- _BRIEF_:
Find the line with "(* ===== verification/PublisherSafety.v" and the line with "From S2P Require Import Prelude Effects" in the entries below; output exactly those two lines, every line between them, and no others.

- _EXCERPTED RECORDS_:

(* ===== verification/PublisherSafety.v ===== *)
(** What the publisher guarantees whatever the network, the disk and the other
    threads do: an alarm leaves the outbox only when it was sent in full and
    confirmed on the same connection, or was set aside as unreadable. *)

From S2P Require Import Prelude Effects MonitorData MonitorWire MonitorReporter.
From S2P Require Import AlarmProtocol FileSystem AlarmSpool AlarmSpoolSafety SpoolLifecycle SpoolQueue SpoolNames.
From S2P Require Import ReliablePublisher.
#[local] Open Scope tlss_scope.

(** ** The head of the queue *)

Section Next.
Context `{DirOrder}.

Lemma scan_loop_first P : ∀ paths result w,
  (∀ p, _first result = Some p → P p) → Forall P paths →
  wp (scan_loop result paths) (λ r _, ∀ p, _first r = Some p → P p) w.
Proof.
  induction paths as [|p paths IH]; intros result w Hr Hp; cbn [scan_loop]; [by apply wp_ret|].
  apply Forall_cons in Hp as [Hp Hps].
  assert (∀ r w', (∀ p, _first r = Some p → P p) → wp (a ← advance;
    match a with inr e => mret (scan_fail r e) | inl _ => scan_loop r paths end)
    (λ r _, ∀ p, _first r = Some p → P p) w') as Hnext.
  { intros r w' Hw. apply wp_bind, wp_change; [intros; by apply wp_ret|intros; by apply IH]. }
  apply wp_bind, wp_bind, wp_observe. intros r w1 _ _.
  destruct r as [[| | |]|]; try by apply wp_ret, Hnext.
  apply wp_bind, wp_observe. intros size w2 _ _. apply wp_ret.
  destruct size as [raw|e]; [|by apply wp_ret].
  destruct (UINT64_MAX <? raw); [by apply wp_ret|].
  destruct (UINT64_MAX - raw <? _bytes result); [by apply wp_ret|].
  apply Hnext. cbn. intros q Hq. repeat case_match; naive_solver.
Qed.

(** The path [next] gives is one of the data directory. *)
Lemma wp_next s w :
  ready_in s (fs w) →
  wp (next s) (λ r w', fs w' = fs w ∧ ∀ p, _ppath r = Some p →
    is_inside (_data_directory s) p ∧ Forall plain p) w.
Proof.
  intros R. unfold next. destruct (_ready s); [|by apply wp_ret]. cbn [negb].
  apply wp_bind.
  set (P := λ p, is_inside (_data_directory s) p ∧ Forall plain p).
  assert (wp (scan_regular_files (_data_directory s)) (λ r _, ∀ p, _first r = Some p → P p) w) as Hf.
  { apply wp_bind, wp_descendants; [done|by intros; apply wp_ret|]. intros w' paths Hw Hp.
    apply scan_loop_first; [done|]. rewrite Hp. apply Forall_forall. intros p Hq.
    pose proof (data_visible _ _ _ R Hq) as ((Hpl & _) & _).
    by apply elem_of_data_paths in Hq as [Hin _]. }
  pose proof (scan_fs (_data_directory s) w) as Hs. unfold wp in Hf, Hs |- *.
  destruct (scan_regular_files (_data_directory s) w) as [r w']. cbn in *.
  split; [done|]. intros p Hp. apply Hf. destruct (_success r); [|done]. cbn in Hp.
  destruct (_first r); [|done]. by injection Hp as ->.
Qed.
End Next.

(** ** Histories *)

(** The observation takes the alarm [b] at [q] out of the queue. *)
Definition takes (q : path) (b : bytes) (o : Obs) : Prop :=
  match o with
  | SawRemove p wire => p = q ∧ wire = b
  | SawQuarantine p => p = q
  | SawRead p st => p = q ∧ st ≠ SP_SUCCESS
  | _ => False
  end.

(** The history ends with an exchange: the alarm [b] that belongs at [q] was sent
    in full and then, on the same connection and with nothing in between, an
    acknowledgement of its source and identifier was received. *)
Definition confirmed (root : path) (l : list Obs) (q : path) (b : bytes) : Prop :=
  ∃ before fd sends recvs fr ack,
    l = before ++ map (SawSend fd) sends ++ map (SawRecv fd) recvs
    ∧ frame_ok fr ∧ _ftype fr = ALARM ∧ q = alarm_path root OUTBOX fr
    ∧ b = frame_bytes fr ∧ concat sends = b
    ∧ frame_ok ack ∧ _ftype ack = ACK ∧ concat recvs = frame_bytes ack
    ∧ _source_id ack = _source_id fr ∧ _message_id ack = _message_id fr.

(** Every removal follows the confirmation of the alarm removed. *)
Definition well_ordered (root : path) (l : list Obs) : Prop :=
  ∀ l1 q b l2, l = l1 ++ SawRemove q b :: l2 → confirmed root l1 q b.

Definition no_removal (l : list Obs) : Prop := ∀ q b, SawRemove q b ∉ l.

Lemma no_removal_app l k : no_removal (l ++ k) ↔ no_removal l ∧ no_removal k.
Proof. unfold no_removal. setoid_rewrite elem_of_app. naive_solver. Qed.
...
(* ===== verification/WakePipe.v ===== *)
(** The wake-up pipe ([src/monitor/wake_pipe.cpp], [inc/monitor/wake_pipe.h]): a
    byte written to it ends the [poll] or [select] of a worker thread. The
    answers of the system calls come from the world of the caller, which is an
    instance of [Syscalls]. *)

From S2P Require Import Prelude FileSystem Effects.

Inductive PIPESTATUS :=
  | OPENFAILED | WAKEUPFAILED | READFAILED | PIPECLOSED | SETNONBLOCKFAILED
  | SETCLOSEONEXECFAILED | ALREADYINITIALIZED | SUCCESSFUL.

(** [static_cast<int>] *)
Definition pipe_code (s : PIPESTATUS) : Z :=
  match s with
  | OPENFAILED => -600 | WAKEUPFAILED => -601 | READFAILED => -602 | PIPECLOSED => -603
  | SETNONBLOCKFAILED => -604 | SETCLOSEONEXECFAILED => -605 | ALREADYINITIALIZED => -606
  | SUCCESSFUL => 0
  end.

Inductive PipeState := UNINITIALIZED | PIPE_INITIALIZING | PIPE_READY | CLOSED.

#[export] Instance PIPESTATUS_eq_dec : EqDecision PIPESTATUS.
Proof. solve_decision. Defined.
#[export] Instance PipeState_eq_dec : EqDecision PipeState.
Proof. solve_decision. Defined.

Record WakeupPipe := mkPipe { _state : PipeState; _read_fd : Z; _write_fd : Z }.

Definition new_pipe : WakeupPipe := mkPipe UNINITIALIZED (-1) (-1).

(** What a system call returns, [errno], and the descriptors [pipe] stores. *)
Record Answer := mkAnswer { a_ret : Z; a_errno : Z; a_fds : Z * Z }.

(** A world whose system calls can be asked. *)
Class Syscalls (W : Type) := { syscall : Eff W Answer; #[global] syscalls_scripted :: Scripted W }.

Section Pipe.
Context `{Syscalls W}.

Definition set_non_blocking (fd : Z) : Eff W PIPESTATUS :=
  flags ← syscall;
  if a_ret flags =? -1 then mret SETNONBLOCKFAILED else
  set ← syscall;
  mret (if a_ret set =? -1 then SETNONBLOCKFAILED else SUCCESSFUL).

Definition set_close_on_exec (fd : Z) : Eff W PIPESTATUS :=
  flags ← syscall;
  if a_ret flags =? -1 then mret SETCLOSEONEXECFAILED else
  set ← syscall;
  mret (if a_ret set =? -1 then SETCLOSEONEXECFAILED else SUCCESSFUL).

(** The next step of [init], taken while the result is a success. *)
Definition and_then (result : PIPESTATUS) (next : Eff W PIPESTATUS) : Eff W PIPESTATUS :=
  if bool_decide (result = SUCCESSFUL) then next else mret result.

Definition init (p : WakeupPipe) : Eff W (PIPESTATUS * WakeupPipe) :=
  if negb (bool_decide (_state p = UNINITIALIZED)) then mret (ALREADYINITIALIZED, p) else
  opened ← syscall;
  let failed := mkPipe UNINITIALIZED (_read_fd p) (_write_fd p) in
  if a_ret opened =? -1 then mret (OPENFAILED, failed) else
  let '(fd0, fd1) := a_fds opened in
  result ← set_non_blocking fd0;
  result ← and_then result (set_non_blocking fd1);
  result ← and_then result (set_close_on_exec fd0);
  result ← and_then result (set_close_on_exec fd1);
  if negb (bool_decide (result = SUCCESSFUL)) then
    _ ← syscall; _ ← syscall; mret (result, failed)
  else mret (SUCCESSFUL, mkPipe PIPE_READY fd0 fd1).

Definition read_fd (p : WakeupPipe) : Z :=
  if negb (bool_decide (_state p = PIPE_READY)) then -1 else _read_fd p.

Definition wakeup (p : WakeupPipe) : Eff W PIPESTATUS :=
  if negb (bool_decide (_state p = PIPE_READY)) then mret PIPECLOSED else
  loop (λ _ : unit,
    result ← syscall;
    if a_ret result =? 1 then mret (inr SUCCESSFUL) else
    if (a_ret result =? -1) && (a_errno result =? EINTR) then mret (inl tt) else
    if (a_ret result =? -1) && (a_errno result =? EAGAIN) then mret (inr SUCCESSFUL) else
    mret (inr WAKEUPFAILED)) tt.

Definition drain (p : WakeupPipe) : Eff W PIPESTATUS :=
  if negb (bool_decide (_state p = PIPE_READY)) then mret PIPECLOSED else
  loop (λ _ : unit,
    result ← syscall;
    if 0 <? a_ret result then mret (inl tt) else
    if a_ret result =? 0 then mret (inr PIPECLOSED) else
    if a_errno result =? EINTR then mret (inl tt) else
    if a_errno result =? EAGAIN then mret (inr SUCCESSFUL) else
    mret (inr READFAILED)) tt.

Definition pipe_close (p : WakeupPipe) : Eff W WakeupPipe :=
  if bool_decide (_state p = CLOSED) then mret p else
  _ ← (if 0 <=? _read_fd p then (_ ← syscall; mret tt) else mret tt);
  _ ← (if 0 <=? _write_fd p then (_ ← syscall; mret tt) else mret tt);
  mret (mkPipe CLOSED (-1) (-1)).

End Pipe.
==
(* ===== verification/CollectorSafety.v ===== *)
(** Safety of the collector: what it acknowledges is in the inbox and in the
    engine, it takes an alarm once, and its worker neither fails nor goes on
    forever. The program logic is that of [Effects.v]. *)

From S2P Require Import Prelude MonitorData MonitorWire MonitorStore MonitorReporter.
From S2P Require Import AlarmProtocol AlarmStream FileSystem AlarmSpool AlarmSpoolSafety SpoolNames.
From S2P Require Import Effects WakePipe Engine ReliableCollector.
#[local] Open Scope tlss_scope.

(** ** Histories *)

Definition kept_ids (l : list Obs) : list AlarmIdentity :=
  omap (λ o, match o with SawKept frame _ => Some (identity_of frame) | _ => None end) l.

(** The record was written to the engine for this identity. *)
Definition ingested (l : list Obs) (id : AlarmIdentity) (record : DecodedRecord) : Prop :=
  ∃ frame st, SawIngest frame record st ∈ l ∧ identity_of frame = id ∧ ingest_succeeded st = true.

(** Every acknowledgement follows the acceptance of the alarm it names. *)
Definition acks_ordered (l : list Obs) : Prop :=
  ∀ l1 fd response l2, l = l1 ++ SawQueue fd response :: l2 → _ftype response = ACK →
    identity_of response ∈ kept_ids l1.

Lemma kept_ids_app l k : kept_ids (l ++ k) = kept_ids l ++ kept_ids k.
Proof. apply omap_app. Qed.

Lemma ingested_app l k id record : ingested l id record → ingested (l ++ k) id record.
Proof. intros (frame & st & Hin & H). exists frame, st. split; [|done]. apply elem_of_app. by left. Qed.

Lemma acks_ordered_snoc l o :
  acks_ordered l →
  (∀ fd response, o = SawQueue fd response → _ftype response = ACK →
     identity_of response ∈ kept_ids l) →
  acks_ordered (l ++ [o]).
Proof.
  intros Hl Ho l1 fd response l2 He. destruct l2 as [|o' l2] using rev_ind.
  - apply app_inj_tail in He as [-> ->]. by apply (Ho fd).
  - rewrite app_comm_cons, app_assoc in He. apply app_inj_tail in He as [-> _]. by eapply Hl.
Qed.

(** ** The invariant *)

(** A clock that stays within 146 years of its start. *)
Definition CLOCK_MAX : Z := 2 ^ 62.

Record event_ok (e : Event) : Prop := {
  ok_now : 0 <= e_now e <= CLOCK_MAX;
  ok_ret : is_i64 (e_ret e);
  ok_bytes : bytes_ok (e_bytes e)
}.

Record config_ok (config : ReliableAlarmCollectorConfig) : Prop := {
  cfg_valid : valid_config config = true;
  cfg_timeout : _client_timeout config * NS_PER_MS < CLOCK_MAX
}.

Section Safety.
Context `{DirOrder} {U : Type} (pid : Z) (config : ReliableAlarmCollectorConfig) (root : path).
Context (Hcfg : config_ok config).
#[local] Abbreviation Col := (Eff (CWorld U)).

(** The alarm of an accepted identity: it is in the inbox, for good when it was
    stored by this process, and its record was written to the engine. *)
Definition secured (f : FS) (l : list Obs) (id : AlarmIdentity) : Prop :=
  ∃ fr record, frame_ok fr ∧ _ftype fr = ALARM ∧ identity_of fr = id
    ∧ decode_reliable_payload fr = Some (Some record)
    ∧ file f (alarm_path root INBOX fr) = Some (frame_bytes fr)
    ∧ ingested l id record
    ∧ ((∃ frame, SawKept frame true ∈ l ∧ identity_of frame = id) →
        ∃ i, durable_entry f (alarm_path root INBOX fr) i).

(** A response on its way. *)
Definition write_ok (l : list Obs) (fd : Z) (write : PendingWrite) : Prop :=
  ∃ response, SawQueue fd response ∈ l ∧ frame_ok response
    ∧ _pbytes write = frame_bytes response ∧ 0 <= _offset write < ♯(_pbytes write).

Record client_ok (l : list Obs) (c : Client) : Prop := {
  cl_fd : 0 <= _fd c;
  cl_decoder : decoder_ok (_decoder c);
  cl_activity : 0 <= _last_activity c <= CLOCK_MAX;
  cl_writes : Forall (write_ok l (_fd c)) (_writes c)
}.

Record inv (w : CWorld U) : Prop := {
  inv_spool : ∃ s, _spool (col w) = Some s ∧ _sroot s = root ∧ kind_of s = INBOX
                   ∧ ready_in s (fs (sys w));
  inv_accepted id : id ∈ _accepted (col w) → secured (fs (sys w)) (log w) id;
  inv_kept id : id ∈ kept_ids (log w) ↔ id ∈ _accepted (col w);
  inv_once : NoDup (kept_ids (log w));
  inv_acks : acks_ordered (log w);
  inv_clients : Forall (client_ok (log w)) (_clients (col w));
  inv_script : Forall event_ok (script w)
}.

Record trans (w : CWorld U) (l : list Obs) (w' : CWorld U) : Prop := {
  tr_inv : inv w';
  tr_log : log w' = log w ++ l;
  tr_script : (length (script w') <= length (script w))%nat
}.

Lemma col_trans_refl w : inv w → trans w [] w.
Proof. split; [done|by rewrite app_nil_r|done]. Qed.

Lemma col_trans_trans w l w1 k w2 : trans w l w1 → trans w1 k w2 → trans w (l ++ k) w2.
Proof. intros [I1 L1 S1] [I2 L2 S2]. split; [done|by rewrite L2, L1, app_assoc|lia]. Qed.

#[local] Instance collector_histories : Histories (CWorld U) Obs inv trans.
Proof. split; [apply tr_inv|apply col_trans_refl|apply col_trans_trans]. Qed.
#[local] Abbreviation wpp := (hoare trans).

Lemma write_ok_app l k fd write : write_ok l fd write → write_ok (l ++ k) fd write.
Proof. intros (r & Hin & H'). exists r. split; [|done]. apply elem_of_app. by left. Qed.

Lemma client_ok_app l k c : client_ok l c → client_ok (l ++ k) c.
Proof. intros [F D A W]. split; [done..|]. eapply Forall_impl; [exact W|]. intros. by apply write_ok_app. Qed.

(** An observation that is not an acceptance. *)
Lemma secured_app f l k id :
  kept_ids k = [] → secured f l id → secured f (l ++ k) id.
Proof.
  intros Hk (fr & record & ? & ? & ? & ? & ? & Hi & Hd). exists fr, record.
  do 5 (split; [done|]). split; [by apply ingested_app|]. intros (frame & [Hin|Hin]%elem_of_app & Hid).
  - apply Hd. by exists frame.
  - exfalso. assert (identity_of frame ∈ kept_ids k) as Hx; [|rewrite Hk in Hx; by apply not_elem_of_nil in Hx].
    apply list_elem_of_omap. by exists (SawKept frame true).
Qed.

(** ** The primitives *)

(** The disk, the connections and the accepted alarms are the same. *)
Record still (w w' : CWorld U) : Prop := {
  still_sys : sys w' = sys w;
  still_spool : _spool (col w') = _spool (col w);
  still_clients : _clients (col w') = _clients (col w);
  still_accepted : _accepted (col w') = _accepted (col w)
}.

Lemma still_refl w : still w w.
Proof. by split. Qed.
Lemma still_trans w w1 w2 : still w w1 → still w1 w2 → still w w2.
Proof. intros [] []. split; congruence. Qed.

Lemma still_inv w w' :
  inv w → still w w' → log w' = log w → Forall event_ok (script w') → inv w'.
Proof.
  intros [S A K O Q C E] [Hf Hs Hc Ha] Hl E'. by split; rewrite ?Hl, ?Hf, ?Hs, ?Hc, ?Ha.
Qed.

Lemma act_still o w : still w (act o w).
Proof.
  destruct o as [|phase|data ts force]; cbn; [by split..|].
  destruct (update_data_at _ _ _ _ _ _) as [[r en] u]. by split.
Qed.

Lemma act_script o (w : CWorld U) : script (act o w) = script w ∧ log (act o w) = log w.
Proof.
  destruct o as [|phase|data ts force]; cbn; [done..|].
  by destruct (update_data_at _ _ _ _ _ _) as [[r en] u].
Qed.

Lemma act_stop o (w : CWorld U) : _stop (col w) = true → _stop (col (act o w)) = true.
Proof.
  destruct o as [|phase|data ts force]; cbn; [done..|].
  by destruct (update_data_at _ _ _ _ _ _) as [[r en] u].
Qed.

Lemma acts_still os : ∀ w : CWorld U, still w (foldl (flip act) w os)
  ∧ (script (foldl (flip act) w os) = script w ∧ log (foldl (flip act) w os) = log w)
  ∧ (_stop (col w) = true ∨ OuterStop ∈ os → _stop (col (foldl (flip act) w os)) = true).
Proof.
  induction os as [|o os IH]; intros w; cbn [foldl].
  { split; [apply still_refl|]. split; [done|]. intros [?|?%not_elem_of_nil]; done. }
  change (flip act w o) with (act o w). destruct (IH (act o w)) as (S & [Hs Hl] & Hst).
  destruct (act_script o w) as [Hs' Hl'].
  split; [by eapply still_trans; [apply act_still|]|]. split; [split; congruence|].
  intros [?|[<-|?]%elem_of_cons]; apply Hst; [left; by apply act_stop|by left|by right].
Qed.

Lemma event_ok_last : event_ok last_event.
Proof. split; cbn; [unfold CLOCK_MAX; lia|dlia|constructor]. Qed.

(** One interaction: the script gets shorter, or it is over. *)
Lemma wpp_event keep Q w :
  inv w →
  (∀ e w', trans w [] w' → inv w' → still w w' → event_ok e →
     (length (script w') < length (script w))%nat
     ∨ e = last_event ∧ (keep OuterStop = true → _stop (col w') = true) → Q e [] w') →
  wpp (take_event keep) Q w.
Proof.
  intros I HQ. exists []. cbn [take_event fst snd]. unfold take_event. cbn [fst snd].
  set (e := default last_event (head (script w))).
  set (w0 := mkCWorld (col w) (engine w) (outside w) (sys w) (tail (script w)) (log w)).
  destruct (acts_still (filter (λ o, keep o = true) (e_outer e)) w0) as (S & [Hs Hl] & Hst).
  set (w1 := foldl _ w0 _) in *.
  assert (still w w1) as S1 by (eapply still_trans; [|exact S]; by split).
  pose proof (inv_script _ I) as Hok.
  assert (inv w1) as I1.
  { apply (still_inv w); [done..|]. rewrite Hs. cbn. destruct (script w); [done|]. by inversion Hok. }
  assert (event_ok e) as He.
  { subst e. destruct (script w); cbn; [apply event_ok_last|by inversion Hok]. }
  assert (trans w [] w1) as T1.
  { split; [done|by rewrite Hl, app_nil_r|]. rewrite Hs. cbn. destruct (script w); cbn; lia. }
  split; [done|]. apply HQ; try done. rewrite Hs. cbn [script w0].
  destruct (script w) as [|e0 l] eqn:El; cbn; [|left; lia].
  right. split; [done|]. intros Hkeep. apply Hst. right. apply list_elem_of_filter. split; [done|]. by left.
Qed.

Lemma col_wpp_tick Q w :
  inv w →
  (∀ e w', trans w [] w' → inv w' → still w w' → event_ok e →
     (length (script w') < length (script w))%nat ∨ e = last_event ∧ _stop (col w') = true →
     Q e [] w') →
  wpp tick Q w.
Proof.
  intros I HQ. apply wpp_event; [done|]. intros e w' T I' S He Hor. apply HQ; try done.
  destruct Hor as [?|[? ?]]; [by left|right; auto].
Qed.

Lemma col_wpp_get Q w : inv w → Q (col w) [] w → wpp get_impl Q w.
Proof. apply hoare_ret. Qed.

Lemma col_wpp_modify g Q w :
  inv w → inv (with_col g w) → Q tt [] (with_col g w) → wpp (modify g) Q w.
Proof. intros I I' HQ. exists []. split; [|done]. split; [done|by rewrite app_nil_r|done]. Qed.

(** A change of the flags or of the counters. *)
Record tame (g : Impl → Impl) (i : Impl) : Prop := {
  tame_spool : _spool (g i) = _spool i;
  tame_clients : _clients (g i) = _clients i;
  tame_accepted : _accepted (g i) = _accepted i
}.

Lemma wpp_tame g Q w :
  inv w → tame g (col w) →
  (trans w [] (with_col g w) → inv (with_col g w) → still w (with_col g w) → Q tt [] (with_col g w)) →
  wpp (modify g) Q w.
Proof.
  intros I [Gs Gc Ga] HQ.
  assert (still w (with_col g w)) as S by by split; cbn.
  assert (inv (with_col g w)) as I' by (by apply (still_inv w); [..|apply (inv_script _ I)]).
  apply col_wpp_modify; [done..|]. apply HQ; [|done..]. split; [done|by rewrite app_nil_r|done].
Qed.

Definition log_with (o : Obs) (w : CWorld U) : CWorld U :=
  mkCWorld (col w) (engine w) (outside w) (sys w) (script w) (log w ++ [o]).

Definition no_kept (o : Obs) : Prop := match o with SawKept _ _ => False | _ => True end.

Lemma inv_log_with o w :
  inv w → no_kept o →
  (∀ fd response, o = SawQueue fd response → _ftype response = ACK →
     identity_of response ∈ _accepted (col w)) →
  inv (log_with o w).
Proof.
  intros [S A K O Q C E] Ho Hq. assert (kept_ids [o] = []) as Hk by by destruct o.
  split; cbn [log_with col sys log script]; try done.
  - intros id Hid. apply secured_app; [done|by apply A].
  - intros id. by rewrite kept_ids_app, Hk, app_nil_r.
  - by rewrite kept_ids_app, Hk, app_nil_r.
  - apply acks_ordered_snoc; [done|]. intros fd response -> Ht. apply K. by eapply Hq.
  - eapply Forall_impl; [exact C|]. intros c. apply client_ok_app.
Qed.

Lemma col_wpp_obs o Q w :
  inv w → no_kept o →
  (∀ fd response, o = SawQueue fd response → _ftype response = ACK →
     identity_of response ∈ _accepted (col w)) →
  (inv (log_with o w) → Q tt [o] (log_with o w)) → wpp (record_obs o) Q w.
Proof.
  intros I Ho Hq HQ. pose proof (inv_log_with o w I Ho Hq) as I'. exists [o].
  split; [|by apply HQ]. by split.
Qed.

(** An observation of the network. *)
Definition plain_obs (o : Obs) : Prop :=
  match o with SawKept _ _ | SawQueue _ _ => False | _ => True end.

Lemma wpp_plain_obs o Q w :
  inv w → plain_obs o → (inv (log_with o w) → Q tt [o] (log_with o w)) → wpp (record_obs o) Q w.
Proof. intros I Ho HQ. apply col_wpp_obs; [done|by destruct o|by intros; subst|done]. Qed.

- _ANSWER TO THIS EXERCISE_:
(* ===== verification/PublisherSafety.v ===== *)
(** What the publisher guarantees whatever the network, the disk and the other
    threads do: an alarm leaves the outbox only when it was sent in full and
    confirmed on the same connection, or was set aside as unreadable. *)

From S2P Require Import Prelude Effects MonitorData MonitorWire MonitorReporter.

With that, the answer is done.